[Exercise description]
From the data below, set down exactly the lines between the one holding "Lemma in_ranges_cons r" and the one holding "the ASCII bitmaps", inclusive, and no others.

────────

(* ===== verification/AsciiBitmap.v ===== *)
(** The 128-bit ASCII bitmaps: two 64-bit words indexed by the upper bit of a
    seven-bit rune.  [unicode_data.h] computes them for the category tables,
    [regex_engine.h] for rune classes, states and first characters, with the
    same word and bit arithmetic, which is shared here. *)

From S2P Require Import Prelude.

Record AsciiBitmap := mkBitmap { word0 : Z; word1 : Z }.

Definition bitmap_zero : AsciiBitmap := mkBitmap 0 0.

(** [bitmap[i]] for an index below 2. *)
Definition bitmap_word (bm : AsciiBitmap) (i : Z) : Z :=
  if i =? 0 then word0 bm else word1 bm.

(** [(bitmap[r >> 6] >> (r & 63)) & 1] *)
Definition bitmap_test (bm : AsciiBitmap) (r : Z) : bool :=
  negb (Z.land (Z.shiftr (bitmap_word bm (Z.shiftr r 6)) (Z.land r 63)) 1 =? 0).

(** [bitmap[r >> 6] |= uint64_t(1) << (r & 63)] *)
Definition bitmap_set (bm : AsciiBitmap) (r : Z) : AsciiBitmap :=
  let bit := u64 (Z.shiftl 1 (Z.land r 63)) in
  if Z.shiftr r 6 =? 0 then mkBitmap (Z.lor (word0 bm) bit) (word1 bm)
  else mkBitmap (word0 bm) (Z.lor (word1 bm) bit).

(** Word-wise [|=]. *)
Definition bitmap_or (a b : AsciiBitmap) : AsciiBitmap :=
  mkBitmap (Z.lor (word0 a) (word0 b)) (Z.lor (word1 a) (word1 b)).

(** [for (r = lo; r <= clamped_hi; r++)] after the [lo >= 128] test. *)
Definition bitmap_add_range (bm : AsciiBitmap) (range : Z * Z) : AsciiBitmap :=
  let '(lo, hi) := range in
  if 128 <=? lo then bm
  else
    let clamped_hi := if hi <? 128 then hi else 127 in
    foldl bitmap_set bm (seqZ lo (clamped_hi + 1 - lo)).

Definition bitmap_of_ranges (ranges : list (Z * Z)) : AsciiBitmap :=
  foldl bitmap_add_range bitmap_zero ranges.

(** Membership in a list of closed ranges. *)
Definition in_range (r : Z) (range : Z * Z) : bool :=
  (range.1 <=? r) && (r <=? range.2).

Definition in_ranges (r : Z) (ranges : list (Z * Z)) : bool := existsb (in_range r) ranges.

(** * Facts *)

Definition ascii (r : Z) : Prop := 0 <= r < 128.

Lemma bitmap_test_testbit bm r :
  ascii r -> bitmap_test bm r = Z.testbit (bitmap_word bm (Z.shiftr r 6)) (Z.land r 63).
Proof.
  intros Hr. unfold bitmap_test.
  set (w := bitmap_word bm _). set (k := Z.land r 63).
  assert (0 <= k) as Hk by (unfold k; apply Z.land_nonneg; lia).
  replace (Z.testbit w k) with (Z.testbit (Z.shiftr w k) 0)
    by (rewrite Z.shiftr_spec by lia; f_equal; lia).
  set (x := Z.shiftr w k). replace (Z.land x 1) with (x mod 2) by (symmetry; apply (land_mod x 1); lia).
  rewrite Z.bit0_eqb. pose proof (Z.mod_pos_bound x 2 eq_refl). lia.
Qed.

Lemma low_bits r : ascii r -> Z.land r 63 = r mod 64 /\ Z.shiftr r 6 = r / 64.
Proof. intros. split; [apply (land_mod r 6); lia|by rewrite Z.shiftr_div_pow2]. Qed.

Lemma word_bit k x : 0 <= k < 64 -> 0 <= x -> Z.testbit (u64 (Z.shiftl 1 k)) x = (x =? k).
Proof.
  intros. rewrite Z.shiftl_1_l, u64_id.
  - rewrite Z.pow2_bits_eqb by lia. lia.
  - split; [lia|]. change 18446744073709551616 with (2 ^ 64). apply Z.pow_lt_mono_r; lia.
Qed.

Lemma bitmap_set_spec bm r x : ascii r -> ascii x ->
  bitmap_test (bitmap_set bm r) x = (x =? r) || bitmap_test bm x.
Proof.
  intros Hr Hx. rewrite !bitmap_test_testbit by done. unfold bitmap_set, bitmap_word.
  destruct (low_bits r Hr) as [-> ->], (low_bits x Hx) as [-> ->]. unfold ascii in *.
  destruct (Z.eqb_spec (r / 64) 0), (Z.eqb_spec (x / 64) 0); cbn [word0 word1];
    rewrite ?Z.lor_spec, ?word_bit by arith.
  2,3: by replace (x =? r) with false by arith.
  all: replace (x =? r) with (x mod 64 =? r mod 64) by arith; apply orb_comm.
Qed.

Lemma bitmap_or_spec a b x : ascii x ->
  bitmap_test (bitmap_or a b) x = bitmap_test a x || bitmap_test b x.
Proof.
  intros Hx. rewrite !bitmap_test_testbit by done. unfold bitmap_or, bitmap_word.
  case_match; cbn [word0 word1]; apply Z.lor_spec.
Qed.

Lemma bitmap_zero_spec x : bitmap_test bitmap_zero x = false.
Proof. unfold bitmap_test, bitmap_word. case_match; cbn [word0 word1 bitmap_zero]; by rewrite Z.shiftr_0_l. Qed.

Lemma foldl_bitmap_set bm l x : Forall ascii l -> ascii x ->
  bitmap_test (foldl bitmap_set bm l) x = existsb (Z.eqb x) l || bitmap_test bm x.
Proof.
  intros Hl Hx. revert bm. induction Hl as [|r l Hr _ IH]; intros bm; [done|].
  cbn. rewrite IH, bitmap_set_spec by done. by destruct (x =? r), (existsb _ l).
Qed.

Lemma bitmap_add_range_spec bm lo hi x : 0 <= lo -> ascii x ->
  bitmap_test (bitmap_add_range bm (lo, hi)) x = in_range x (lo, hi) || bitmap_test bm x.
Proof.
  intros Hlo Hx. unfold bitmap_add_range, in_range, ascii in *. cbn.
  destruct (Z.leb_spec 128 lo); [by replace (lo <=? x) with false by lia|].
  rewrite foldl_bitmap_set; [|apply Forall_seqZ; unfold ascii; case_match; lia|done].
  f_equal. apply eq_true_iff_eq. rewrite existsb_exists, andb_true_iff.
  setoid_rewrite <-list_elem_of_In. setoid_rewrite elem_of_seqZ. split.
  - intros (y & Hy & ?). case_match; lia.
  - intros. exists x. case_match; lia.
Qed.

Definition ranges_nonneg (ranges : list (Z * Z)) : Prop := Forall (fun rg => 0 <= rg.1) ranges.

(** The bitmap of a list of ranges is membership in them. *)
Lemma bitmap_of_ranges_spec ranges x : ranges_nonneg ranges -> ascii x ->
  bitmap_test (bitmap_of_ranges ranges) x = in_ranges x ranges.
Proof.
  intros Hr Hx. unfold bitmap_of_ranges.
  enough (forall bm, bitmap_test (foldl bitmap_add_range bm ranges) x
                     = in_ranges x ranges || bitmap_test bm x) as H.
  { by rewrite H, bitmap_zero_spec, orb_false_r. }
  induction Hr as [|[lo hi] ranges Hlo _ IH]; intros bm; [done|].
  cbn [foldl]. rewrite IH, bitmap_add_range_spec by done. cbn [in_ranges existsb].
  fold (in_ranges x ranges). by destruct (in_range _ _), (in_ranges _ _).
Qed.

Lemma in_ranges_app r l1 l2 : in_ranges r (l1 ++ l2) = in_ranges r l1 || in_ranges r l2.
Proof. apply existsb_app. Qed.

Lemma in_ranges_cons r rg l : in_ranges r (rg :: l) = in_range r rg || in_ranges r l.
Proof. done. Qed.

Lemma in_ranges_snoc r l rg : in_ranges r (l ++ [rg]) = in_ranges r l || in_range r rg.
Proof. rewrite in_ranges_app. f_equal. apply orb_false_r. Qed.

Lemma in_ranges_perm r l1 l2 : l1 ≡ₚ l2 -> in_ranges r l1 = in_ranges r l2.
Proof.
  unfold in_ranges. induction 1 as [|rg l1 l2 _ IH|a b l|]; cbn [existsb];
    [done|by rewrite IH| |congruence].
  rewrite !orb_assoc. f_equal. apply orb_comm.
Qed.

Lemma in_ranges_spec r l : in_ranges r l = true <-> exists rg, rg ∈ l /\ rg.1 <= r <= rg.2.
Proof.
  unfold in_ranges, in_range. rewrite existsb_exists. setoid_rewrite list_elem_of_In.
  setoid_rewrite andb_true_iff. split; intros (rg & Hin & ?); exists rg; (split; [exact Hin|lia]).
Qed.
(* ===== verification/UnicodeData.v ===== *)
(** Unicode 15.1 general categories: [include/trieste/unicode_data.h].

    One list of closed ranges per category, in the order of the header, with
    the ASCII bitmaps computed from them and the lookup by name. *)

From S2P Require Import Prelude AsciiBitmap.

────────

[Your response]
Lemma in_ranges_cons r rg l : in_ranges r (rg :: l) = in_range r rg || in_ranges r l.
Proof. done. Qed.

Lemma in_ranges_snoc r l rg : in_ranges r (l ++ [rg]) = in_ranges r l || in_range r rg.
Proof. rewrite in_ranges_app. f_equal. apply orb_false_r. Qed.

Lemma in_ranges_perm r l1 l2 : l1 ≡ₚ l2 -> in_ranges r l1 = in_ranges r l2.
Proof.
  unfold in_ranges. induction 1 as [|rg l1 l2 _ IH|a b l|]; cbn [existsb];
    [done|by rewrite IH| |congruence].
  rewrite !orb_assoc. f_equal. apply orb_comm.
Qed.

Lemma in_ranges_spec r l : in_ranges r l = true <-> exists rg, rg ∈ l /\ rg.1 <= r <= rg.2.
Proof.
  unfold in_ranges, in_range. rewrite existsb_exists. setoid_rewrite list_elem_of_In.
  setoid_rewrite andb_true_iff. split; intros (rg & Hin & ?); exists rg; (split; [exact Hin|lia]).
Qed.
(* ===== verification/UnicodeData.v ===== *)
(** Unicode 15.1 general categories: [include/trieste/unicode_data.h].

    One list of closed ranges per category, in the order of the header, with
    the ASCII bitmaps computed from them and the lookup by name. *)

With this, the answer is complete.